Pisciachéne o Pisciarille s.m. = Cocomero asinino, sputaveleno

Si tratta di una pianta infestante (Ecballium elaterium) che ha la singolarità: all’interno del frutto – a forma di vescica ovoidale contenente  i semi e un liquido che li circonda –  sviluppa una pressione idraulica molto elevata. Al minimo movimento (animali che li sfiorano, vento) questi frutti si staccano dal peduncolo e “sparano” lontano anche alcuni metri, liquido  e semi.

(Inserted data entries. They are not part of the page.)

(* ===== verification/CoordinatorThreads.v ===== *)
(** * The coordinator under concurrent requests: [src/cache/cache_coordinator.cpp]

    [get], [put] and [remove] of the coordinator are coroutines that call the memory tier and then the
    disk tier; other requests run in between. Here every operation is cut at the end of its call of the
    memory tier, and sessions, each a client that makes one call after the other, are interleaved at these
    points. A call of a tier is one step, with the contract [CacheTier]; what happens inside the memory tier
    is the subject of [MemoryThreads.v]. *)

From S2P Require Import Prelude CDouble Types Chunk CacheApi CacheInterface ArcCache MemoryCache CacheTier DiskCache Coordinator.
Open Scope Z_scope.

Definition op_key (op : co_op) : CacheKey :=
  match op with CGet _ key _ | CPut _ key _ _ | CRemove key _ => key end.

Section coordinator_threads.
Context (MT DT : CacheTier) (CL : ClusterLink) (cfg : CoordinatorConfig).

Abbreviation Coord := (Coordinator MT DT CL).

(** ** Operations in two steps *)

(** An operation after its call of the memory tier; [wrote] is [wrote_to_storage] of [put]. *)
Inductive Pending :=
| PGet (now : Z) (key : CacheKey) (opts : ReadOptions)
| PPut (now : Z) (key : CacheKey) (value : bytes) (opts : WriteOptions) (wrote : bool)
| PRemove (key : CacheKey) (opts : DeleteOptions).

Definition pending_op (p : Pending) : co_op :=
  match p with
  | PGet now key opts => CGet now key opts
  | PPut now key v opts _ => CPut now key v opts
  | PRemove key opts => CRemove key opts
  end.

(** Up to and including the call of the memory tier: an answer, or what is left to do. *)
Definition co_first (co : Coord) (op : co_op) : outcome ((mc_res + Pending) * Coord) :=
  match op with
  | CGet now key opts =>
      '(r, co1) ← get_memory MT DT CL cfg now co key opts;
      Done (match r with Some r => inl (MRead r) | None => inr (PGet now key opts) end, co1)
  | CPut now key v opts =>
      '(status, wrote, m) ← put_tier now (co_memory _ _ _ co) (wo_no_memory opts) key v opts;
      Done (if negb (is_ok status) then inl (MStatus status) else inr (PPut now key v opts wrote), set_memory _ _ _ co m)
  | CRemove key opts =>
      m ← remove_tier (co_memory _ _ _ co) (do_from_memory opts) key opts;
      Done (inr (PRemove key opts), set_memory _ _ _ co m)
  end.
Lemma walk_step_around h hash count j n :
  around (ring_ h) hash !! j = Some n ->
  walk_step h count (walk_state h hash j) =
  if size_of (uniq (take j (around (ring_ h) hash))) <? count then
    if Z.of_nat (size (nodes_ h)) <=? size_of (uniq (take (S j) (around (ring_ h) hash)))
    then inr (Done (uniq (take (S j) (around (ring_ h) hash))))
    else inl (walk_state h hash (S j))
  else inr (Done (uniq (take j (around (ring_ h) hash)))).
Proof.
  intros Hj. destruct (around_lookup _ _ _ _ Hj) as (p & Hp & Hit). unfold walk_step, walk_state at 1.
  destruct (_ <? count); [|done]. rewrite Hp.
  pose proof (take_S_r _ _ _ Hj) as Ht. pose proof (uniq_snoc (take j (around (ring_ h) hash)) n) as Hu.
  rewrite <- Ht in Hu. unfold push_unique in Hu.
  rewrite (bool_decide_ext (n ∈ (list_to_set _ : gset Z)) (n ∈ uniq (take j (around (ring_ h) hash))))
    by (by rewrite elem_of_list_to_set).
  assert (forall l, Z.of_nat (size (list_to_set (uniq l) : gset Z)) = size_of (uniq l)) as Hsz.
  { intros l. unfold size_of. by rewrite list_to_set_size by apply NoDup_uniq. }
  case_bool_decide as Hin; rewrite Hu.
  - rewrite Hsz. destruct (_ <=? _); [done|].
    unfold walk_state. by rewrite Hit, Hu.
  - assert ({[n]} ∪ list_to_set (uniq (take j (around (ring_ h) hash))) =
            (list_to_set (uniq (take (S j) (around (ring_ h) hash))) : gset Z)) as Es.
    { rewrite Hu, list_to_set_app_L. simpl. set_solver. }
    rewrite Es, Hsz, Hu. destruct (_ <=? _); [done|]. unfold walk_state. by rewrite Hit, Hu.
Qed.

Lemma prefix_take {A} (l k : list A) n :
  l `prefix_of` k -> (length l = n \/ (length l <= n /\ length k <= length l))%nat -> take n k = l.
Proof.
  intros [m ->] Hn. rewrite length_app in Hn. destruct Hn as [<-|[Hle Hm]].
  - by rewrite take_app_length.
  - destruct m; [|simpl in Hm; lia]. rewrite app_nil_r. apply take_ge. lia.
Qed.

Lemma uniq_take_S l j n : l !! j = Some n -> size_of (uniq (take (S j) l)) <= size_of (uniq (take j l)) + 1.
Proof.
  intros Hj. rewrite (take_S_r _ _ _ Hj), uniq_snoc. unfold push_unique.
  case_bool_decide; rewrite ?size_of_app; [lia|]. rewrite size_of_cons, size_of_nil. lia.
Qed.

(** The members that own a point. *)
Definition point_owners (h : HashRing) : gset Z := list_to_set (ring_ h).*2.

Lemma point_owners_length h hash : length (uniq (around (ring_ h) hash)) = size (point_owners h).
Proof.
  rewrite <- list_to_set_size by apply NoDup_uniq. f_equal. apply set_eq. intros n.
  unfold point_owners. by rewrite !elem_of_list_to_set, elem_of_uniq, elem_of_around.
Qed.

(** From any point of the first turn on, the walk ends with the first [count] distinct nodes, when
    that many own points. *)
Lemma walk_from h hash count :
  point_owners h ⊆ nodes_ h -> 1 <= count <= Z.of_nat (size (point_owners h)) ->
  forall d j fuel, (j + d = length (ring_ h))%nat -> (d < fuel)%nat ->
  size_of (uniq (take j (around (ring_ h) hash))) <= count ->
  loop fuel (walk_step h count) (walk_state h hash j)
  = Some (Done (take (Z.to_nat count) (uniq (around (ring_ h) hash)))).
Proof.
  intros Hc%subseteq_size Hcount. pose proof (point_owners_length h hash) as Hlen. pose proof (around_length (ring_ h) hash) as Hal.
  set (A := around (ring_ h) hash) in *.
  assert (forall j, uniq (take j A) `prefix_of` uniq A) as Hpre.
  { intros j. rewrite <- (take_drop j A) at 2. apply uniq_prefix. }
  assert (forall j fuel, (0 < fuel)%nat -> size_of (uniq (take j A)) = count ->
    loop fuel (walk_step h count) (walk_state h hash j) = Some (Done (take (Z.to_nat count) (uniq A)))) as Hstop.
  { intros j [|fuel] Hf Hs; [lia|]. cbn [loop]. unfold walk_step, walk_state. fold A. rewrite Hs, Z.ltb_irrefl.
    do 2 f_equal. symmetry. apply prefix_take; [apply Hpre|]. left. unfold size_of in Hs. lia. }
  induction d as [|d IH]; intros j fuel Hj Hf Hle.
  - apply Hstop; [lia|]. rewrite take_ge in * by lia. unfold size_of in *. lia.
  - destruct (Z.eq_dec (size_of (uniq (take j A))) count) as [E|Hne]; [by apply Hstop; [lia|]|].
    destruct (lookup_lt_is_Some_2 A j) as [n Hn]; [lia|]. pose proof (uniq_take_S A j n Hn) as Hsn.
    destruct fuel as [|fuel]; [lia|]. cbn [loop]. rewrite (walk_step_around h hash count j n Hn). fold A.
    destruct (Z.ltb_spec (size_of (uniq (take j A))) count); [|lia].
    destruct (Z.leb_spec (Z.of_nat (size (nodes_ h))) (size_of (uniq (take (S j) A)))).
    + do 2 f_equal. symmetry. apply prefix_take; [apply Hpre|]. right. unfold size_of in *. lia.
    + apply IH; lia.
Qed.

Lemma covered_nodes_nonempty h : covered_ring h -> ring_ h <> [] -> 1 <= Z.of_nat (size (nodes_ h)).
Proof.
  intros Hc Hne. destruct (ring_ h) as [|[p n] r] eqn:E; [done|].
  assert (n ∈ nodes_ h) as Hn by (apply Hc; rewrite E; by left).
  destruct (decide (size (nodes_ h) = 0%nat)) as [E0|]; [|lia].
  apply size_empty_inv in E0. set_solver.
Qed.

Lemma covered_owners h : covered_ring h -> point_owners h = nodes_ h.
Proof. intros Hc. apply set_eq. intros n. unfold point_owners. by rewrite elem_of_list_to_set, (Hc n). Qed.
Lemma sparse_rel_insert c m key e n ws :
  sparse_rel c m -> represents e n ws -> sparse_rel (<[key := e]> c) (<[key := (n, ws)]> m).
Proof.
  intros Hr He k. destruct (decide (key = k)) as [<-|Hne]; [by rewrite !lookup_insert_eq|].
  rewrite !lookup_insert_ne by done. apply Hr.
Qed.

Lemma sparse_rel_delete c m key : sparse_rel c m -> sparse_rel (delete key c) (delete key m).
Proof.
  intros Hr k. destruct (decide (key = k)) as [<-|Hne]; [by rewrite !lookup_delete_eq|].
  rewrite !lookup_delete_ne by done. apply Hr.
Qed.

Lemma sparse_step_refines c m op :
  sparse_rel c m -> sparse_op_ok op ->
  exists c', sparse_step c op = Done ((spec_step m op).1, c') /\ sparse_rel c' (spec_step m op).2.
Proof.
  intros Hr Hok. destruct op as [key n|key off data|key|key]; simpl in *; pose proof (Hr key) as Hk.
  - unfold sparse_create. destruct (c !! key) as [e|], (m !! key) as [[n' ws]|]; try done; [by exists c|].
    eexists. split; [done|]. apply sparse_rel_insert; [done|by apply represents_make].
  - unfold sparse_write_range. destruct (c !! key) as [e|], (m !! key) as [[n ws]|] eqn:Em; try done; [|by exists c].
    destruct Hok as [Ho Hov]. destruct (represents_write e n ws off data Hk Ho Hov) as (e' & -> & Hrep). simpl.
    eexists. destruct (write_fits n off data).
    + split; [done|]. by apply sparse_rel_insert.
    + split; [done|]. rewrite <- (insert_id m key (n, ws)) by done. by apply sparse_rel_insert.
  - unfold sparse_finalize. destruct (c !! key) as [e|], (m !! key) as [[n ws]|]; try done; [|by exists c].
    destruct (represents_complete e n ws Hk) as [-> ->]. destruct (all_written n ws); [|by exists c].
    eexists. split; [done|]. by apply sparse_rel_delete.
  - eexists. split; [|by apply sparse_rel_delete]. do 2 f_equal.
    destruct (c !! key), (m !! key) as [[? ?]|]; done.
Qed.

(** ** Positions that wrap *)

(** What the arguments of the calls can be: 64-bit sizes and positions. *)
Definition sparse_op_typed (op : sparse_op) : Prop :=
  match op with
  | SCreate _ n => is_u64 n
  | SWrite _ off data => is_u64 off /\ size_of data < 2 ^ 64
  | _ => True
  end.

(** The sum of the bounds check wraps, and its remainder passes the check. *)
Definition slips_through (n offset : Z) (buf : bytes) : bool :=
  (2 ^ 64 <=? offset + size_of buf) && (offset + size_of buf - 2 ^ 64 <=? n).

Definition overruns (m : sparse_spec) (op : sparse_op) : bool :=
  match op with
  | SWrite key off data => match m !! key with Some (n, _) => slips_through n off data | None => false end
  | _ => false
  end.
(* ===== verification/UnixServer.v ===== *)
(** * The Unix-domain socket server: [include/elcache/unix_server.hpp], [src/network/unix_server.cpp]

    Framing, request parsing and the six request handlers, in the two versions the code has: blocking
    threads ([..._thread]) and coroutines over [uds_stream] ([..._async] here). Both work on two
    process-wide objects, the [SyncCache] and the sparse cache. A connection is the list of pieces the
    kernel delivers, the bytes sent so far, and how much each coming write accepts. A read outside the
    payload is [Undef]. The clock [now] is the argument of the definitions: [time(nullptr)] as a function of
    the bytes the connection has sent so far, so that it may differ from one answer to the next. *)

From S2P Require Import Prelude CStd CDouble Types Codec SparseCache.
From Stdlib Require Import Strings.Byte.
Open Scope Z_scope.

(** ** Server state *)

Abbreviation SyncCache := (gmap bytes bytes).

Definition sync_put (c : SyncCache) (key value : bytes) : SyncCache := <[key := value]> c.
Definition sync_get (c : SyncCache) (key : bytes) : option bytes := c !! key.
Definition sync_remove (c : SyncCache) (key : bytes) : bool * SyncCache :=
  (bool_decide (is_Some (c !! key)), delete key c).
Definition sync_exists (c : SyncCache) (key : bytes) : bool := bool_decide (is_Some (c !! key)).

Record Server := mkServer { g_sync : SyncCache; g_sparse : SparseCache }.

Record Conn := mkConn {
  c_in : list bytes;
  c_out : bytes;
  c_sched : list Z
}.

(** ** Message types of the socket protocol *)

Inductive UdsType :=
| UGet | UGetResponse | UPut | UPutResponse | UDelete | UDeleteResponse | UCheck | UCheckResponse
| UCreateSparse | UCreateSparseResponse | UWriteRange | UWriteRangeResponse | UFinalize
| UFinalizeResponse.

Definition uds_code (t : UdsType) : Z :=
  match t with
  | UGet => 0x0100 | UGetResponse => 0x0101 | UPut => 0x0102 | UPutResponse => 0x0103
  | UDelete => 0x0104 | UDeleteResponse => 0x0105 | UCheck => 0x0106 | UCheckResponse => 0x0107
  | UCreateSparse => 0x0108 | UCreateSparseResponse => 0x0109 | UWriteRange => 0x010A
  | UWriteRangeResponse => 0x010B | UFinalize => 0x010C | UFinalizeResponse => 0x010D
  end.

Definition uds_types : list UdsType :=
  [UGet; UGetResponse; UPut; UPutResponse; UDelete; UDeleteResponse; UCheck; UCheckResponse;
   UCreateSparse; UCreateSparseResponse; UWriteRange; UWriteRangeResponse; UFinalize; UFinalizeResponse].

Definition uds_type (z : Z) : option UdsType := snd <$> list_find (fun t => uds_code t = z) uds_types.

(** ** Reading and writing the socket *)

(** [recv]: at most [remaining] bytes of the next piece; nothing means end of file or an error. *)
Definition recv (remaining : Z) (input : list bytes) : bytes * list bytes :=
  match input with
  | [] => ([], [])
  | f :: rest =>
      let left := drop (Z.to_nat remaining) f in
      (take (Z.to_nat remaining) f, if bool_decide (left = []) then rest else left :: rest)
  end.

(** [read_all]: loop variables [remaining], the buffer so far, and the connection. *)
Definition read_all_step (s : Z * bytes * list bytes) : (Z * bytes * list bytes) + (option bytes * list bytes) :=
  let '(remaining, buf, input) := s in
  if 0 <? remaining then
    let '(got, input') := recv remaining input in
    if size_of got <=? 0 then inr (None, input')
    else inl (remaining - size_of got, buf ++ got, input')
  else inr (Some buf, input).

(** Every round but the last uses up a piece. *)
Definition read_all (len : Z) (c : Conn) : outcome (option bytes * Conn) :=
  match loop (S (S (length (c_in c)))) read_all_step (len, [], c_in c) with
  | Some (r, input') => Done (r, mkConn input' (c_out c) (c_sched c))
  | None => Spin
  end.

(** [send]: how many bytes of the rest are accepted; not positive is an error. *)
Definition send_some (rest : bytes) (sched : list Z) : Z * list Z :=
  match sched with
  | [] => (size_of rest, [])
  | n :: sched' => (Z.min n (size_of rest), sched')
  end.

(** [write_all]: the bytes still to send, the bytes sent, and the schedule. *)
Definition write_all_step (s : bytes * bytes * list Z) : (bytes * bytes * list Z) + (bool * bytes * list Z) :=
  let '(rest, out, sched) := s in
  if 0 <? size_of rest then
    let '(n, sched') := send_some rest sched in
    if n <=? 0 then inr (false, out, sched')
    else inl (drop (Z.to_nat n) rest, out ++ take (Z.to_nat n) rest, sched')
  else inr (true, out, sched).

Definition write_all (buf : bytes) (c : Conn) : outcome (bool * Conn) :=
  match loop (S (S (length (c_sched c)))) write_all_step (buf, c_out c, c_sched c) with
  | Some (ok, out, sched) => Done (ok, mkConn (c_in c) out sched)
  | None => Spin
  end.

Abbreviation Clock := (bytes -> Z).

(** ** Integers in buffers *)

Definition load (buf : bytes) (pos : Z) : outcome Z :=
  match buf !! Z.to_nat pos with Some b => Done (Z_of_byte b) | None => Undef end.

Definition uds_encode_u16 (v : Z) : bytes := [byte_of_Z (Z.land v 0xFF); byte_of_Z (Z.land (Z.shiftr v 8) 0xFF)].

Definition uds_encode_u32 (v : Z) : bytes :=
  [byte_of_Z (Z.land v 0xFF); byte_of_Z (Z.land (Z.shiftr v 8) 0xFF);
   byte_of_Z (Z.land (Z.shiftr v 16) 0xFF); byte_of_Z (Z.land (Z.shiftr v 24) 0xFF)].

Definition uds_encode_u64 (v : Z) : bytes :=
  (fun i => byte_of_Z (Z.land (Z.shiftr v (i * 8)) 0xFF)) <$> [0; 1; 2; 3; 4; 5; 6; 7].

In questo modo singolare la natura  favorisce la  riproduzione della pianta in uno spazio più esteso. Gli studiosi botanici hanno misurato fino a 12 metri la gittata balistica dello spruzzo!

Lo schizzo del liquido ha fantasiosamente dato il nome dialettale (piscia+cane) o regionale (sputa+veleno).
Dice Wikipedia che «In medicina si può usare il liquido essiccato come forte purgativo; in erboristeria ne è vietato l’uso data l’elevatissima tossicità».

Questa pianta è infestante e cresce in tutto il Bacino Mediterraneo, specie nei terreni costieri incolti, perché non sopporta temperature molto rigide.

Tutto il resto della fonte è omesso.